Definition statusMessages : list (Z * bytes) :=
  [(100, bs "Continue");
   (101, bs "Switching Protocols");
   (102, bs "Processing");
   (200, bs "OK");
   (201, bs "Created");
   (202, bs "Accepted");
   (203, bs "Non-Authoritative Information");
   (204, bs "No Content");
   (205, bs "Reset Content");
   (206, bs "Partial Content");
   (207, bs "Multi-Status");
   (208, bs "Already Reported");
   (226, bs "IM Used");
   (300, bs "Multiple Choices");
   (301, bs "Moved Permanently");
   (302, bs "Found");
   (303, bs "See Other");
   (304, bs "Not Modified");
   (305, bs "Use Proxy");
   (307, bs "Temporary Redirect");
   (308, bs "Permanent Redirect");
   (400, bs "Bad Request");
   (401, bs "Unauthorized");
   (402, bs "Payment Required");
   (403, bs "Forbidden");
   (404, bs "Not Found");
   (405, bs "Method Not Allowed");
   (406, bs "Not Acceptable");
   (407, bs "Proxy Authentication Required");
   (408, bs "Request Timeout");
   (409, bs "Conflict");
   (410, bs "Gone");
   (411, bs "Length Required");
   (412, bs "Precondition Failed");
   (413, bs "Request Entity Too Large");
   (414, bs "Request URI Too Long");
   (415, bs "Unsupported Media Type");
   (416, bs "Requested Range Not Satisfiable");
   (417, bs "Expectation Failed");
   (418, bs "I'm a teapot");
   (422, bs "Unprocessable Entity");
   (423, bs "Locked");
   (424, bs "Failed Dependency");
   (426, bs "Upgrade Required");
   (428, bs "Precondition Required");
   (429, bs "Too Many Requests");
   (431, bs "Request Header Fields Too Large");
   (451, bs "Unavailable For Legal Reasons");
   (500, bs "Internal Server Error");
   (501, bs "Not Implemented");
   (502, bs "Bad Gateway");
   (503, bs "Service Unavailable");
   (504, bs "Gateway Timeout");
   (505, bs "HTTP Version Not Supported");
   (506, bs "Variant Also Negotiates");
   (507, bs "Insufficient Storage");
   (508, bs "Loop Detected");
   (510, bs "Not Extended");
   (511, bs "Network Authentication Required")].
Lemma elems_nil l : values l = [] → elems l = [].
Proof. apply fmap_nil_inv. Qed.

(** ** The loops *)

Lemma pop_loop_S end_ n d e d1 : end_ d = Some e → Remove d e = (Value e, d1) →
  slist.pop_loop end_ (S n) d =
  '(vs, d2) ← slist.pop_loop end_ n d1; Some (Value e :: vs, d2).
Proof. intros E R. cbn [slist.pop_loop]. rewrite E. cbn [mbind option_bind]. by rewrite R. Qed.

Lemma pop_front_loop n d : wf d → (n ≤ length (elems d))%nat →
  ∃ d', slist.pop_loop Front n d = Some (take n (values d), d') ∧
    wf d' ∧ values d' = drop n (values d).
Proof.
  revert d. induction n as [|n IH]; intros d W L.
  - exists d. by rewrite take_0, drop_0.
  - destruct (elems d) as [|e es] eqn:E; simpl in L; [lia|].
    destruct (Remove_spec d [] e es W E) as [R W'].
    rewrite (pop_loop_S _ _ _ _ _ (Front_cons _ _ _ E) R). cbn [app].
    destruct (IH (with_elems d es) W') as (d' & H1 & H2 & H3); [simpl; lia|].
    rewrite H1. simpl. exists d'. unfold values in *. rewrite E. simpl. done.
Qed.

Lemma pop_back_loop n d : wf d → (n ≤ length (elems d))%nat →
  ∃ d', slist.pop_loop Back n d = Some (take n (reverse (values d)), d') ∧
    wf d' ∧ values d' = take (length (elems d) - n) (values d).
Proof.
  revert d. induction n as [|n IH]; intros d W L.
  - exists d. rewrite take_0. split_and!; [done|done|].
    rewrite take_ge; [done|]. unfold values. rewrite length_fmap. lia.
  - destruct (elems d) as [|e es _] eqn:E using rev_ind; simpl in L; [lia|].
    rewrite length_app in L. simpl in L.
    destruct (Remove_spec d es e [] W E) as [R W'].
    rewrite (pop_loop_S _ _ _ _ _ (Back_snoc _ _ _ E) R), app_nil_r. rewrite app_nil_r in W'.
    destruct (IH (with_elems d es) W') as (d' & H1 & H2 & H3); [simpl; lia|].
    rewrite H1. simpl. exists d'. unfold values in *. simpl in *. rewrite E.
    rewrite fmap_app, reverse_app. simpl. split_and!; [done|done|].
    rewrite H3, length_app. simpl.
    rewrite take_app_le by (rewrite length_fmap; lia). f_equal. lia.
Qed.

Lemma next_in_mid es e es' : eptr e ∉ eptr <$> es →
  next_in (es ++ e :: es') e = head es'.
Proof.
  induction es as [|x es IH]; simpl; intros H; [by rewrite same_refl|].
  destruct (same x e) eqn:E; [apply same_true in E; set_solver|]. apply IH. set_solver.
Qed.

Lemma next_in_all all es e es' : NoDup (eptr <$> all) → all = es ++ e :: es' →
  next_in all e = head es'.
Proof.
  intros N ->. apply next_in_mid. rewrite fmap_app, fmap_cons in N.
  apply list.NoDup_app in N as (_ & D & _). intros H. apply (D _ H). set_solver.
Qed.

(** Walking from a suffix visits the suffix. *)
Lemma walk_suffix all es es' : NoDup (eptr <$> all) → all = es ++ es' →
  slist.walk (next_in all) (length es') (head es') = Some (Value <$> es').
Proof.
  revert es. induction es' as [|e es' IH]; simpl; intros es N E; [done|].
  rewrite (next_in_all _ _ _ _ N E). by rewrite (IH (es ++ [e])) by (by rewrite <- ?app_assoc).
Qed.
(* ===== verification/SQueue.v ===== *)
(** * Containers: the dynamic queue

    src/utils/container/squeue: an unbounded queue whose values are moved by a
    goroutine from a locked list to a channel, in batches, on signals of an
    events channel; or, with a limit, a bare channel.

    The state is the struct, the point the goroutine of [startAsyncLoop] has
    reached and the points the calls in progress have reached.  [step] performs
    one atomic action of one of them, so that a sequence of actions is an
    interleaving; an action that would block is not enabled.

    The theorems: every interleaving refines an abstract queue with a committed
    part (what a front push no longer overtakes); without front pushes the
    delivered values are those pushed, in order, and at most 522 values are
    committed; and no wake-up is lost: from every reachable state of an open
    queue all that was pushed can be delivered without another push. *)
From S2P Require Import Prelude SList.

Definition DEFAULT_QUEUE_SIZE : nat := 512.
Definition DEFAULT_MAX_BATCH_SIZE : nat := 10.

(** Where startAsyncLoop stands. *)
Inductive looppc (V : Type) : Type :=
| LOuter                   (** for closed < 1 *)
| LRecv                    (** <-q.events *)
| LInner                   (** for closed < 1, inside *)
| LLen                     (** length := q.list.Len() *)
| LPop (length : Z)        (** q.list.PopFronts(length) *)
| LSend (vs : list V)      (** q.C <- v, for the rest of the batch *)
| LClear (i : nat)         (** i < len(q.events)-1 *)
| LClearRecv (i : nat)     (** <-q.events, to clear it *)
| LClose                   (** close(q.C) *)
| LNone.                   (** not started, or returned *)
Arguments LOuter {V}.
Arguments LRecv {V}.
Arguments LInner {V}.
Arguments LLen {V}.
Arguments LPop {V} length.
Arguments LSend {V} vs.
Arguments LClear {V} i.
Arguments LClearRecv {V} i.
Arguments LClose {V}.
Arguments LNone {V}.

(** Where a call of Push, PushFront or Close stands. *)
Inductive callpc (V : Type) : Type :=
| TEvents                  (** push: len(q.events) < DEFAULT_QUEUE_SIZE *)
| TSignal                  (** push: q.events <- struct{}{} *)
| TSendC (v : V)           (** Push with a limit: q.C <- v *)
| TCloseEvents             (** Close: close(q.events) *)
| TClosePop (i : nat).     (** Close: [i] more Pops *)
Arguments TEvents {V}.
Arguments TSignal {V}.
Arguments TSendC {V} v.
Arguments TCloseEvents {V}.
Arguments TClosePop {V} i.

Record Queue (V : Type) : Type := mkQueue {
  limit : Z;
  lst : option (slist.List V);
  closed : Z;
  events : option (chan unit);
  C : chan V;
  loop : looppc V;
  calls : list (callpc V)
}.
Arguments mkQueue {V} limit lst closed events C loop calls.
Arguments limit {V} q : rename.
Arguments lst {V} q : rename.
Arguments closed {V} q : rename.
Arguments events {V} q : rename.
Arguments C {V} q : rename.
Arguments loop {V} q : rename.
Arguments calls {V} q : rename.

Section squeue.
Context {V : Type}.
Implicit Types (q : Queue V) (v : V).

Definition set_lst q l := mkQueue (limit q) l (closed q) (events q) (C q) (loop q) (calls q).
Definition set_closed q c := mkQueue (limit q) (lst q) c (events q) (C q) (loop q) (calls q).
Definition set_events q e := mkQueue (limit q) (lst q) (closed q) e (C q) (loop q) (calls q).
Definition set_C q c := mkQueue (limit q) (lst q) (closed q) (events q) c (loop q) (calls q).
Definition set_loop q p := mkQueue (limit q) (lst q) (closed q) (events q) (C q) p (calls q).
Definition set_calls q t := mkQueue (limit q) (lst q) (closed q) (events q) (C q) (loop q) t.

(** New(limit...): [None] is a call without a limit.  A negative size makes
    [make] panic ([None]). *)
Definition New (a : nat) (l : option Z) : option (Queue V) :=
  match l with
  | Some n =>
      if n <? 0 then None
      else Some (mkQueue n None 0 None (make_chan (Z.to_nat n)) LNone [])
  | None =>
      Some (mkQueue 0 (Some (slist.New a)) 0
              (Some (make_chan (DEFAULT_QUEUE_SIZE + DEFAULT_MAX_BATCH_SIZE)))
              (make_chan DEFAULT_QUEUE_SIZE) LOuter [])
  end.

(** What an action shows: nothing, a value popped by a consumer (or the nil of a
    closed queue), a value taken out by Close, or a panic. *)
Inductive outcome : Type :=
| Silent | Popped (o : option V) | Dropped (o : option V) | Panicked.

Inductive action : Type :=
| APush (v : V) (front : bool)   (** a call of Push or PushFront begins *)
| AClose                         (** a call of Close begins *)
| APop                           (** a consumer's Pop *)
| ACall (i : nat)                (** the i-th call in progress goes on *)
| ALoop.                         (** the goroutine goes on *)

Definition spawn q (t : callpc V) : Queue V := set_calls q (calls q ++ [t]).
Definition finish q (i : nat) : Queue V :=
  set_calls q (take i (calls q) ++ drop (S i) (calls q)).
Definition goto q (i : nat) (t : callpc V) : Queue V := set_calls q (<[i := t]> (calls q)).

☆ ☆ ☆ ☆ ☆ ☆ ☆

- PROBLEM DESCRIPTION: Search the listing above for the string "channel". Copy every line that contains it.

- SOLUTION TO THIS TASK:
    goroutine from a locked list to a channel, in batches, on signals of an
    events channel; or, with a limit, a bare channel.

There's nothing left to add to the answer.